Is the cost of tech investment a bigger driver in M&A discussions now than in the past? It’s definitely a driver in some of these deals. Firms that want to keep up know they need to get the technology, to make the investments, and some of them want to merge because they don’t feel they can develop it on their own. Technology is a big deal.
What if a firm can’t make the needed investment? Then you ride it out and sell the firm for a lower price later. If it’s a small firm with a couple of partners, you can do that. A larger firm can’t do that because employees and clients want to know what’s going to happen. There’s always a merger partner. If you’re doing run-of-the-mill stuff and you want to merge, you could, just don’t expect to get much. It may be based on a residual, say 15% of the client revenues for the next five years.
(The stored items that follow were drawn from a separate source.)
(** The etcd at the end point when there is one, a temporary SQLite file
    otherwise; a check that passes prints its line. *)
Definition on_store (etcd : option string) (refused : string -> string)
    (on_etcd : G -> result unit string) (etcd_line : string -> string)
    (on_file : SqliteStore -> result unit string) (file_line : string) : result (list string) string :=
  match etcd with
  | Some ep =>
      if cluster then
        match connect ep with
        | Err e => Err (store_error_display e)
        | Ok g => match on_etcd g with Ok _ => Ok [etcd_line ep] | Err m => Err m end
        end
      else Err (refused ep)
  | None =>
      match open_temp with
      | Err e => Err (store_error_display e)
      | Ok s => match on_file s with Ok _ => Ok [file_line] | Err m => Err m end
      end
  end.

Definition needs_cluster (mode ep : string) : string := mode ++s " --etcd " ++s ep ++s " 需以 `--features cluster` 构建".

Definition run_election_reconcile (now : Z) (etcd : option string) : result (list string) string :=
  let a := new_election "node-a" 30 in
  let b := new_election "node-b" 30 in
  on_store etcd (needs_cluster "--election-reconcile")
    (fun g => let g' := (delete_key LEADER_KEY g).2 in (election_asserts now (g', a, b)).1)
    (fun ep => "[election] EtcdStore(" ++s ep ++s ") 双竞选者：单 leader + resign failover + 无双主 PASS")
    (fun s => (election_asserts now (s, a, b)).1)
    "[election] SqliteStore(file) 双竞选者：单 leader + resign failover + 无双主 PASS".

Definition run_retention_reconcile iter (etcd : option string) : result (list string) string :=
  on_store etcd (needs_cluster "--retention-reconcile")
    (fun g => (retention_asserts iter g).1)
    (fun ep => "[retention] EtcdStore(" ++s ep ++s ") 保留期 GC + 版本兼容矩阵 + 存储配额 PASS")
    (fun s => (retention_asserts iter s).1)
    "[retention] SqliteStore(file) 保留期 GC + 版本兼容矩阵 + 存储配额 PASS".

Definition run_sched_reconcile (now : Z) (etcd : option string) : result (list string) string :=
  on_store etcd (needs_cluster "--sched-reconcile")
    (fun g => (sched_asserts now g).1)
    (fun ep => "[sched] EtcdStore(" ++s ep ++s ") 盘点→选点→落账→再盘点闭环 + 容量准入 + 失联退出 PASS")
    (fun s => (sched_asserts now s).1)
    "[sched] SqliteStore(file) 盘点→选点→落账→再盘点闭环 + 容量准入 + 失联退出 PASS".

Definition run_quota_reconcile (now seq : Z) (etcd : option string) : result (list string) string :=
  on_store etcd (needs_cluster "--quota-reconcile")
    (fun g => (quota_asserts now (g, seq)).1)
    (fun ep => "[quota] EtcdStore(" ++s ep ++s ") 配额+审计：超限拒 / 删后可建 / 项目隔离 / 审计 append 可查 PASS")
    (fun s => (quota_asserts now (s, seq)).1)
    "[quota] SqliteStore(file) 配额+审计：超限拒 / 删后可建 / 项目隔离 / 审计 append 可查 PASS".

Definition run_auth_reconcile (Sha256 : string -> string) (r1 r2 r3 r4 : string) (etcd : option string) : result (list string) string :=
  on_store etcd (needs_cluster "--auth-reconcile")
    (fun g => (auth_asserts Sha256 r1 r2 r3 r4 g).1)
    (fun ep => "[auth] EtcdStore(" ++s ep ++s ") 鉴权：key 有效性 + 作用域层级 + 项目隔离 PASS")
    (fun s => (auth_asserts Sha256 r1 r2 r3 r4 s).1)
    "[auth] SqliteStore(file) 鉴权：key 有效性 + 作用域层级 + 项目隔离 PASS".

Definition run_cluster_reconcile (now : Z) (etcd : option string) : result (list string) string :=
  on_store etcd (needs_cluster "--cluster-reconcile")
    (fun g => (cluster_asserts now g).1)
    (fun ep => "[cluster] EtcdStore(" ++s ep ++s ") 跨副本：A 写 B 见 + 失联回收跨副本同步 PASS")
    (fun s => (cluster_asserts now s).1)
    "[cluster] SqliteStore(file) 两句柄共享：A 写 B 见 + 失联回收同步 PASS".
What’s stayed the same in accounting firm M&A since we last spoke? Bigger firms are still interested in acquiring. They want talent, revenue and geographical expansion. A lot of them have achieved it, so they’re not as hot to trot as they were five years ago. The landscape hasn’t changed all that much. It’s a bit more of a buyer’s market, but still, deals are happening all the time.
What about your work on M&A outside the accounting profession? Are the reasons, challenges, issues similar? I’ve been an M&A lawyer for 30 years. It’s only been in the last 10 years that I started to do accounting firm deals, and now it’s about 50% of what I do. The rest is regular corporate M&A. The issues are not necessarily similar. Most of those are cash-oriented.
It’s a buyout and it may not be as friendly. In accounting firm deals, everyone has to live with each other afterward. Partners continue on as partners in a bigger firm and they get their retirement payments secured.
What about mergers that don’t work? Culture is a big part of why one firm gets chosen over another. It’s not price. One offer may be $100,000 and the other is $103,000. Partners want to feel that they fit in, that they all share the same goals and values. It’s very individualized. I’ve never seen a situation where a merger didn’t work at all. It may be great for some partners and not so great for others, but maybe they had different expectations. That’s why it’s so important that firms lay everything on the line and be very transparent with each other before the deal.